What are the most important ingredients in the vege-tarian kitchen? For those whose experience of meatless cuisine dates back to the Moosewood Cookbook era, the answer might be something like tofu and brown rice. But a new generation of vegetarians relies on such exotica as Spanish smoked paprika and Maldon sea salt, microgreens and pomegranate molasses, kaiware radish sprouts and kecap manis. The new vegetarians are taking restaurant-level tastes and techniques to the table, refusing to compromise on flavor.
The blogosphere is abuzz with colorful adventures in modern meatlessness, and that’s where Michael Natkin ’89 launched the website Herbivoracious in 2007. Natkin, by day a software engineer at Adobe Systems in Seattle, stopped eating meat as a teenager, prompted by the example of a vegetarian girlfriend and by his mother, who adopted a macrobiotic diet after being diagnosed with cancer. “I had been a regular American high school student, eating at McDonald’s every day,” he says. “It happened really fast. One day I wasn’t a vegetarian, and the next day I was.”
Natkin has worked at a number of jobs in programming and computer graphics—helping, for instance, to create dinosaur skin and Terminators at George Lucas’s Industrial Light & Magic. But cooking was always a serious interest, and, by 2007, he says, “I was all hot to start a blog.” Herbivoracious today has 78,000 visitors a month. Along the way, Natkin found time to intern at several high-end restaurants.
Harvard Common Press approached Natkin to write a book that reflects the sensibilities of today’s plugged-in, worldly cooks, both vegetarian and meat eating. Herbivoracious does just that. From its first appetizer (Tea-Smoked Lychees) to its last dessert (Cheese Course with Maple Pickled Pears), it’s filled with sophisticated recipes that are delicious first, vegetarian second.
Yes, there’s tofu here aplenty, but it appears in up-to-the-minute guises like Caramel-Cooked Tofu and Seared Tofu Poke, and Natkin encourages readers to seek out locally made, artisanal tofu. For all that, the book does manage, mostly, to avoid the too-correct preciousness of the locavore movement. Like most successful food bloggers, Natkin has also schooled himself in the art of food photography, and his book is generously illustrated with his color shots.

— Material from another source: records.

Definition checkTagBasedRouting (host : Host.t) : DB (option RoutingDecision.t) :=
  available ← attempt FindOnlineProxies;
  match available with
  | None | Some [] => mret None
  | Some _ =>
      setting ← attempt (GetSettingByKey (txt "routing_proxy_tags"));
      match setting with
      | Some (Some setting) =>
          match json_strings (Setting.Value setting) with
          | None | Some [] => mret None
          | Some proxyTags =>
              match hostTags host with
              | None | Some [] => mret None
              | Some tags =>
                  let tag := matchedTag proxyTags tags in
                  if is_empty tag then mret None else use_default_proxy tag
              end
          end
      | _ => mret None
      end
  end.

Definition MakeRoutingDecision (hostID : text) : DB (result text RoutingDecision.t) :=
  host ← caught (FindHostByID hostID);
  match host with
  | Err e => mret (Err (txt "host not found: " ++ err_text e))
  | Ok host =>
      if text_eqb (Host.ConnectionMode host) ConnectionModeDirect then
        mret (Ok (direct (txt "Host '" ++ Host.Name host ++ txt "' configured for direct connection")))
      else if text_eqb (Host.ConnectionMode host) ConnectionModeProxy then
        useSpecifiedProxy (Host.ProxyID host)
          (txt "Host '" ++ Host.Name host ++ txt "' configured for proxy connection")
      else
        decision ← checkTagBasedRouting host;
        mret (Ok (match decision with
                  | Some decision => decision
                  | None => direct (txt "Default policy: API Server direct connection to "
                                    ++ Host.Name host)
                  end))
  end.

(** [findBestProxy], which no decision calls. *)
Definition findBestProxy (host : Host.t) : DB (result text Proxy.t) :=
  zoned ← (if is_empty (Host.NetworkZone host) then mret None
           else attempt (FindOnlineProxiesByZone (Host.NetworkZone host)));
  match zoned with
  | Some (p :: _) => mret (Ok p)
  | _ =>
      found ← caught FindOnlineProxies;
      mret (match found with
            | Err e => Err (err_text e)
            | Ok [] => Err (txt "no online proxy available")
            | Ok (p :: _) => Ok p
            end)
  end.
End router.

(** ** The cache *)

(** The clean-up goroutine is invisible: whatever it removed at [now], every
    later lookup answers as it would have without it. *)
Theorem cleanup_transparent c now t key :
  now <= t → Get (cleanup c now) t key = Get c t key.
Proof.
  intros Ht. assert (cleanup c now !! key = e ← c !! key; if ExpireTime e <? now then None else Some e)
    as E.
  { unfold cleanup. destruct (c !! key) as [e|] eqn:E.
    - cbn [mbind option_bind]. destruct (Z.ltb_spec (ExpireTime e) now) as [Hlt|Hge].
      + apply map_lookup_filter_None_2. right. intros e' He'.
        pose proof (eq_trans (eq_sym E) He') as [= <-]. simpl. auto.
      + apply map_lookup_filter_Some_2; [done|simpl; lia].
    - apply map_lookup_filter_None_2. by left. }
  unfold Get. rewrite E. destruct (c !! key) as [e|]; [|done]. cbn [mbind option_bind].
  destruct (Z.ltb_spec (ExpireTime e) now) as [Hlt|Hge]; cbn [mbind option_bind]; [|done].
  by rewrite (proj2 (Z.ltb_lt _ _)) by lia.
Qed.

(** What the cache may hold: the outcome of a probe of the address, with the
    lifetime of that outcome. *)
Definition probe : Type := text * Z * bool.
Definition ttl (ok : bool) : Z := if ok then 300000 else 30000.
Definition cache_ok (log : list probe) (c : ConnectivityCache) : Prop :=
  map_Forall (λ key e, ∃ t, (key, t, Reachable e) ∈ log ∧ ExpireTime e = t + ttl (Reachable e)) c.

(** The history of the cache: probes of a dial at [now], and clean-ups. *)
Inductive cache_step : list probe * ConnectivityCache → list probe * ConnectivityCache → Prop :=
  | cs_hit log c ip port now dials ms :
      is_Some (Get c now (address ip port)) →
      cache_step (log, c) (log, (checkDirectConnectivity c ip port now dials ms).2)
  | cs_dial log c ip port now dials ms :
      Get c now (address ip port) = None →
      cache_step (log, c) ((address ip port, now + ms, dials) :: log,
                           (checkDirectConnectivity c ip port now dials ms).2)
  | cs_cleanup log c now : cache_step (log, c) (log, cleanup c now).

Lemma cache_ok_mono log x c : cache_ok log c → cache_ok (x :: log) c.
Proof. intros Hc k e Hk. destruct (Hc k e Hk) as (t & ? & ?). exists t. split; [by right|done]. Qed.

Lemma cache_step_ok s s' : cache_step s s' → cache_ok s.1 s.2 → cache_ok s'.1 s'.2.
Proof.
  destruct 1 as [log c ip port now dials ms [e He]|log c ip port now dials ms He|log c now];
    unfold checkDirectConnectivity; simpl; intros Hc.
  - by rewrite He.
  - rewrite He. destruct dials; simpl; (apply map_Forall_insert_2; [|by apply cache_ok_mono]);
      exists (now + ms); (split; [left|done]).
  - intros k e [Hk _]%map_lookup_filter_Some. by apply Hc.
Qed.

(** An answer served from the cache is the outcome of a probe of that
    address, at most five minutes old when it succeeded and half a minute when it
    failed, whatever was probed and cleaned up in between. *)
Theorem cached_answer_fresh log c now ip port dials ms e :
  rtc cache_step ([], NewConnectivityCache) (log, c) →
  Get c now (address ip port) = Some e →
  (checkDirectConnectivity c ip port now dials ms).1.1 = Reachable e ∧
  ∃ t, (address ip port, t, Reachable e) ∈ log ∧
       now <= t + (if Reachable e then 300000 else 30000).
Proof.
  intros Hr Hg. split; [unfold checkDirectConnectivity; by rewrite Hg|].
  assert (cache_ok log c) as Hc.
  { apply (rtc_ind_r (R := cache_step) (λ s, cache_ok s.1 s.2) ([], NewConnectivityCache)
             ltac:(apply map_Forall_empty) ltac:(intros ? ? _; apply cache_step_ok) _ Hr). }
  unfold Get in Hg. destruct (c !! address ip port) as [e'|] eqn:E; [|done]. simpl in Hg.
  destruct (ExpireTime e' <? now) eqn:El; [done|]. injection Hg as ->.
  destruct (Hc _ _ E) as (t & Ht & He). exists t. split; [done|].
  apply Z.ltb_ge in El. unfold ttl in He. lia.
Qed.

Some of the more ambitious dishes are a bit, well, aspirational, as when Natkin dips a toe into molecular gastronomy with an Apple-Celery Sorbet that includes glucose powder and xanthan gum. But the bulk of the recipes are within reach of most home cooks, and plenty are downright homey; readers will appreciate his simple tip for taking quesadillas up a notch (it involves brushing the tortilla with oil). And Cheddar-Battered Onion Rings are like pub grub: they’re satisfyingly crunchy—and not in the “crunchy granola” sense.